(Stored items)

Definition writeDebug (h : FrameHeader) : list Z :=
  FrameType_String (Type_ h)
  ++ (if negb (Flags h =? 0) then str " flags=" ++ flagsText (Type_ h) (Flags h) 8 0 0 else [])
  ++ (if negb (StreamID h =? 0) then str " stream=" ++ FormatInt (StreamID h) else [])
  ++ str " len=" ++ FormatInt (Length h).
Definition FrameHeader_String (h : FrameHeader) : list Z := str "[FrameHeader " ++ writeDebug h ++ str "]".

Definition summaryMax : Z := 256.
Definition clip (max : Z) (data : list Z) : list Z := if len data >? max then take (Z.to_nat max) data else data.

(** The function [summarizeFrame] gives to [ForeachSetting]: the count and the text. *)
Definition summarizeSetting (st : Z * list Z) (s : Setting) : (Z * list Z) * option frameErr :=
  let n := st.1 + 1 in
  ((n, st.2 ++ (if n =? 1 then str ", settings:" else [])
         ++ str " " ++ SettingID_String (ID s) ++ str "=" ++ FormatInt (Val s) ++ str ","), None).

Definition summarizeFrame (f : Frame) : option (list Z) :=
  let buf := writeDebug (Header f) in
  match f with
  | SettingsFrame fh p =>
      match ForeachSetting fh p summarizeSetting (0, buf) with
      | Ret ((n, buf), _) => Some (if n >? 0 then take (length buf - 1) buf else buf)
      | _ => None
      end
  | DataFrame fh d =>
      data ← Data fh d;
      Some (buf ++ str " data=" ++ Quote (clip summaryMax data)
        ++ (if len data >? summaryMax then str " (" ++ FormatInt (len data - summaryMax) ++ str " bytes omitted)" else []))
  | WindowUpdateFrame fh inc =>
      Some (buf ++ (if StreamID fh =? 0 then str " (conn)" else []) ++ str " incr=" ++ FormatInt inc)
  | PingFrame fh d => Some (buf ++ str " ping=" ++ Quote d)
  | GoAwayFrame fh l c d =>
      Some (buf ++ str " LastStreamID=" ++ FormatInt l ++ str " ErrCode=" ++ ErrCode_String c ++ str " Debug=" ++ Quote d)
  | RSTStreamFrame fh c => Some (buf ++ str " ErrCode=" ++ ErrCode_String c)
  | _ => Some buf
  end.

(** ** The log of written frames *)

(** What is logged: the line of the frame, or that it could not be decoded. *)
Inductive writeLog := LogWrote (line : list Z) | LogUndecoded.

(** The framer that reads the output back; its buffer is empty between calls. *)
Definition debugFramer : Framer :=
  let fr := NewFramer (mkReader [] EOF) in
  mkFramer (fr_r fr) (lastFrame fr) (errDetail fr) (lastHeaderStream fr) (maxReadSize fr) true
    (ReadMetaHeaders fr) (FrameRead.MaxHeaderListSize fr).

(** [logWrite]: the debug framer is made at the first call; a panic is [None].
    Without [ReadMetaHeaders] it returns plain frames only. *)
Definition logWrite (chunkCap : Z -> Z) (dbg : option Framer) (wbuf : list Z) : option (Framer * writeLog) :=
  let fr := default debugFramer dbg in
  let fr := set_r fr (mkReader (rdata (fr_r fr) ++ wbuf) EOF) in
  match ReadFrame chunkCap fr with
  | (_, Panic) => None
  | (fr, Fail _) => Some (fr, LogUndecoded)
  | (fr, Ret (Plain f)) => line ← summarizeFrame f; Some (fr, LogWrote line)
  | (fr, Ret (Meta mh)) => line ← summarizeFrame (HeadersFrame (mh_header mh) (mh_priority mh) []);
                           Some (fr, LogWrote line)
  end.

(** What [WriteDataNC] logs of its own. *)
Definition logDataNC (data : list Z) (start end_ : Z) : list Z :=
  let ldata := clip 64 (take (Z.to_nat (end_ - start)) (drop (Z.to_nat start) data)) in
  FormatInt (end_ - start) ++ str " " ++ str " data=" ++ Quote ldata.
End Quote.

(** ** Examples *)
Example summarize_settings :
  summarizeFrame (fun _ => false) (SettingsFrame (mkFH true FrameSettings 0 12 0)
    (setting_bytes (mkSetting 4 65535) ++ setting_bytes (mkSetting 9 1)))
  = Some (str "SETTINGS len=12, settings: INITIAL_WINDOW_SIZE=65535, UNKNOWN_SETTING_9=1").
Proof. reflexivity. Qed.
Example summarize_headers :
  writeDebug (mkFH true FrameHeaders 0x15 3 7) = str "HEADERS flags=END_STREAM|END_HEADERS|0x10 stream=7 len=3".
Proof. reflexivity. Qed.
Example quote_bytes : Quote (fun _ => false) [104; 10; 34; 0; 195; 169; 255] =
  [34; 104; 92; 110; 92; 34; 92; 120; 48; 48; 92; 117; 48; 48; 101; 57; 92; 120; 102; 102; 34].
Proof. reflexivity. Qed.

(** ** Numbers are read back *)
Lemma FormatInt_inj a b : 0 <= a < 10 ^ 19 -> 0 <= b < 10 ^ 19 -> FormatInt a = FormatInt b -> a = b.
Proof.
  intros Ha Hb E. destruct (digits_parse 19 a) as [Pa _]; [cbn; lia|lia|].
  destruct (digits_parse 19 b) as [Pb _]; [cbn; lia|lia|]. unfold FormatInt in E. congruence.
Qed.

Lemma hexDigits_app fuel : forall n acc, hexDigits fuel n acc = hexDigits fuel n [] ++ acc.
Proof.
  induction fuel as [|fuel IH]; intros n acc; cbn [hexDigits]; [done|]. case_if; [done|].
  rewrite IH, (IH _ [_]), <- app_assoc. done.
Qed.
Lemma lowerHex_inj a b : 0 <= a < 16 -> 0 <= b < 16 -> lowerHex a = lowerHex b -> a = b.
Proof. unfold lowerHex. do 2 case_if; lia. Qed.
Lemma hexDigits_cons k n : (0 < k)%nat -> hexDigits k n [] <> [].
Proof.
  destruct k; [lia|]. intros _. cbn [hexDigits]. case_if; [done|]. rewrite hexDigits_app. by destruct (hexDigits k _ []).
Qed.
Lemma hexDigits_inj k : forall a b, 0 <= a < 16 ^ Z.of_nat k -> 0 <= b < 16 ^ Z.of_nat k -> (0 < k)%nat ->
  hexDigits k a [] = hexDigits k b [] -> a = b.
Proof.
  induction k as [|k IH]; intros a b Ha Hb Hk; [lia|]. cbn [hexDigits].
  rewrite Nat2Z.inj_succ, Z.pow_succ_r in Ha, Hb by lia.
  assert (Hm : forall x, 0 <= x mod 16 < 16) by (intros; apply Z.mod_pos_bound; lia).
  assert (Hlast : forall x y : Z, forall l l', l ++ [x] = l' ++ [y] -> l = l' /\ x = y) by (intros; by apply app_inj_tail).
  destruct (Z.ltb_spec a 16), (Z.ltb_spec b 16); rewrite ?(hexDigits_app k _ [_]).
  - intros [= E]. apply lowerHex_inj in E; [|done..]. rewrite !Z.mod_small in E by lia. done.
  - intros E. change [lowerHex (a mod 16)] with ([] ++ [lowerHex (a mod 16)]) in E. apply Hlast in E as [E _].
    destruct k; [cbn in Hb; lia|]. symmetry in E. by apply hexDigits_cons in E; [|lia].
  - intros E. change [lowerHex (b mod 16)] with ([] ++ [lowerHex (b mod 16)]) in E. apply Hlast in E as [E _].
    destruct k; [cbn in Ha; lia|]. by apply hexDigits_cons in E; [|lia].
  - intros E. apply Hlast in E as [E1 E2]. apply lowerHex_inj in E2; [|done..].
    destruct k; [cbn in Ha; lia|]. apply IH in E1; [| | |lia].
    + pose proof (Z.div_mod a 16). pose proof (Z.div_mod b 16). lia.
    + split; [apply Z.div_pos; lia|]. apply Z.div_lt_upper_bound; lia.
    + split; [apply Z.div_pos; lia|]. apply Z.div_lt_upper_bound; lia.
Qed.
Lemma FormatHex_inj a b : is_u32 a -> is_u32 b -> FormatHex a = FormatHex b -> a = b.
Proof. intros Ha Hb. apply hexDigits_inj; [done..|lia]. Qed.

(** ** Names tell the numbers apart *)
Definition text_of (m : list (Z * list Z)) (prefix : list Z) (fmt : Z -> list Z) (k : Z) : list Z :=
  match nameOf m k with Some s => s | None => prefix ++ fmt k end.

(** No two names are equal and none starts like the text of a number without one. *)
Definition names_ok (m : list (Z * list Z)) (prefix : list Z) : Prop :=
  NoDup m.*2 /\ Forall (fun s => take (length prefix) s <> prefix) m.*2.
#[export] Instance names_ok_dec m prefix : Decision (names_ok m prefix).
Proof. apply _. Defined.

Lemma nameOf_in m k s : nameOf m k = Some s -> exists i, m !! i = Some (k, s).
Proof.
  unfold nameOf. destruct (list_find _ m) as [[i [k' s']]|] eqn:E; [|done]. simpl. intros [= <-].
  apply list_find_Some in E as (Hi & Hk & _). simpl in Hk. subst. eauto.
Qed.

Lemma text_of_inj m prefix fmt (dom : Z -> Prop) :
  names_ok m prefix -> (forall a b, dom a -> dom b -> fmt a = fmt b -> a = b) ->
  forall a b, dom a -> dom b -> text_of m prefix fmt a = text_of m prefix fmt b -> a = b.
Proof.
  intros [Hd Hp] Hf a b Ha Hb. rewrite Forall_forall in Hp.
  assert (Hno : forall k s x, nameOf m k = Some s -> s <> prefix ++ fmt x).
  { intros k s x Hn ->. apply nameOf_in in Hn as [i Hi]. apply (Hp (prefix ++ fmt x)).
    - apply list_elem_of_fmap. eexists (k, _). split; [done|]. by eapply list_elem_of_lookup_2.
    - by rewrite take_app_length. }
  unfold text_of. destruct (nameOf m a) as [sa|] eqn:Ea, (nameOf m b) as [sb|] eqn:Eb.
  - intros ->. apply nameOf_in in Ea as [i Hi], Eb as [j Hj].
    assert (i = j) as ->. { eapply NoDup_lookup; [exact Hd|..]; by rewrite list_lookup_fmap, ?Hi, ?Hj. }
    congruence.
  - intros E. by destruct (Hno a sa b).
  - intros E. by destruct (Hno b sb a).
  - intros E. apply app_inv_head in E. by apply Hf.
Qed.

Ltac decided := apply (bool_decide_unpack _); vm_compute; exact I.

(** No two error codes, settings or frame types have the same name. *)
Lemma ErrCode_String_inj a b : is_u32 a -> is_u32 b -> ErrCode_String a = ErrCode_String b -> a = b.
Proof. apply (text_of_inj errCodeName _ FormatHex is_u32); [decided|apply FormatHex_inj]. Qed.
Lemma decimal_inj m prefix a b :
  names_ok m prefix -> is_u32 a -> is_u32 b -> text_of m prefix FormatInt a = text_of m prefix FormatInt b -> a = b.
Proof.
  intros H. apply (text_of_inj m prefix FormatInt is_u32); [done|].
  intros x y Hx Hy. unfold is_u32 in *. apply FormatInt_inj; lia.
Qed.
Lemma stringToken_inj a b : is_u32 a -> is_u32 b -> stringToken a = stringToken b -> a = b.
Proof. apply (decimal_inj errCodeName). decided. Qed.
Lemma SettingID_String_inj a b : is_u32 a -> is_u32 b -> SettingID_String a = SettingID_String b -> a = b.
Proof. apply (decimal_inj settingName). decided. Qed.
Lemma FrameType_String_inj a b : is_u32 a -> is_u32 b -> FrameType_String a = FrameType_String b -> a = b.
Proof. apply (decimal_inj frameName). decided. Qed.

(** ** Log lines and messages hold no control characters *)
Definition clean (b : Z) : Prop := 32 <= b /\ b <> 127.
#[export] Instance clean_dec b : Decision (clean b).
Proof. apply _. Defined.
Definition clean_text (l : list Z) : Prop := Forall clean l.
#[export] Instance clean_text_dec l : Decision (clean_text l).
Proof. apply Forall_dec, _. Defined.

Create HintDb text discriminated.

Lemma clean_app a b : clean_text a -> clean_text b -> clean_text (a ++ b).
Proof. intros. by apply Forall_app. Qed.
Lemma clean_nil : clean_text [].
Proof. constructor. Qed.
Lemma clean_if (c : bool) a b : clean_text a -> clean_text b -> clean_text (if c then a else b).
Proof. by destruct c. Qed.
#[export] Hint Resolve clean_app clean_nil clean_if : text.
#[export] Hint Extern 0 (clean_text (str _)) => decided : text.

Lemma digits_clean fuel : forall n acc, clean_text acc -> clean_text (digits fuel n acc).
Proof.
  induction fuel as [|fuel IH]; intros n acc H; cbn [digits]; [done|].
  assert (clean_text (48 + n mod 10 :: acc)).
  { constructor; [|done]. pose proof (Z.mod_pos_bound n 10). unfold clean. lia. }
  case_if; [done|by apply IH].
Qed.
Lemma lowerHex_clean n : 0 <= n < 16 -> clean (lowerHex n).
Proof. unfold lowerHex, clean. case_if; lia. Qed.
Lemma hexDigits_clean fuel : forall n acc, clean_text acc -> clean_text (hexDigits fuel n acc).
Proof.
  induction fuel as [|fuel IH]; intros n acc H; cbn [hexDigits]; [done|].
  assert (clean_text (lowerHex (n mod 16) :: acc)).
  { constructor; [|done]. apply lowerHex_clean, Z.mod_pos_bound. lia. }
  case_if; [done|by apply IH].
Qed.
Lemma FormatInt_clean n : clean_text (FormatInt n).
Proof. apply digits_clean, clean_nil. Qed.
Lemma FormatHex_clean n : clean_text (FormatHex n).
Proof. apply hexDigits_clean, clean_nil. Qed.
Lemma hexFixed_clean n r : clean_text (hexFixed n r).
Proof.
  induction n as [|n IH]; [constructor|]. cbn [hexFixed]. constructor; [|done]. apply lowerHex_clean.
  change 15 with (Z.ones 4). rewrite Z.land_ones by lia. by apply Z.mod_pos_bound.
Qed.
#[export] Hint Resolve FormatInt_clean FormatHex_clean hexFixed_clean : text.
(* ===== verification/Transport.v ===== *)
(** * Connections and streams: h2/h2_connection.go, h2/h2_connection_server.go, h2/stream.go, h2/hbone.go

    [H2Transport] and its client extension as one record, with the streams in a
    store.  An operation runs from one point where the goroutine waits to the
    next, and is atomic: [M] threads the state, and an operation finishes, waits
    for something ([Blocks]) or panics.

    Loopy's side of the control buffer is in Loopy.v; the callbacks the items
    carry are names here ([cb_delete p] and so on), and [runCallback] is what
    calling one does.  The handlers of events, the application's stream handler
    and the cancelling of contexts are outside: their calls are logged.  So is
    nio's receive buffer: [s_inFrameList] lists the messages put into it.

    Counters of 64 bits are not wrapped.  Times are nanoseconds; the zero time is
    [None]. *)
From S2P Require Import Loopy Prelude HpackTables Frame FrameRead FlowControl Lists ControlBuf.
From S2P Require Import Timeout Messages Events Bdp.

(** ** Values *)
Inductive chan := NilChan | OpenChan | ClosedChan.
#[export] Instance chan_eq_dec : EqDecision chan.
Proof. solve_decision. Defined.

> _Task prompt_:
Copy the records above exactly, beginning at the line that contains "WindowUpdateFrame fh inc =>" and stopping after the line that contains "(** [logWrite]: the".

> _Response_:
  | WindowUpdateFrame fh inc =>
      Some (buf ++ (if StreamID fh =? 0 then str " (conn)" else []) ++ str " incr=" ++ FormatInt inc)
  | PingFrame fh d => Some (buf ++ str " ping=" ++ Quote d)
  | GoAwayFrame fh l c d =>
      Some (buf ++ str " LastStreamID=" ++ FormatInt l ++ str " ErrCode=" ++ ErrCode_String c ++ str " Debug=" ++ Quote d)
  | RSTStreamFrame fh c => Some (buf ++ str " ErrCode=" ++ ErrCode_String c)
  | _ => Some buf
  end.

(** ** The log of written frames *)

(** What is logged: the line of the frame, or that it could not be decoded. *)
Inductive writeLog := LogWrote (line : list Z) | LogUndecoded.

(** The framer that reads the output back; its buffer is empty between calls. *)
Definition debugFramer : Framer :=
  let fr := NewFramer (mkReader [] EOF) in
  mkFramer (fr_r fr) (lastFrame fr) (errDetail fr) (lastHeaderStream fr) (maxReadSize fr) true
    (ReadMetaHeaders fr) (FrameRead.MaxHeaderListSize fr).

(** [logWrite]: the debug framer is made at the first call; a panic is [None].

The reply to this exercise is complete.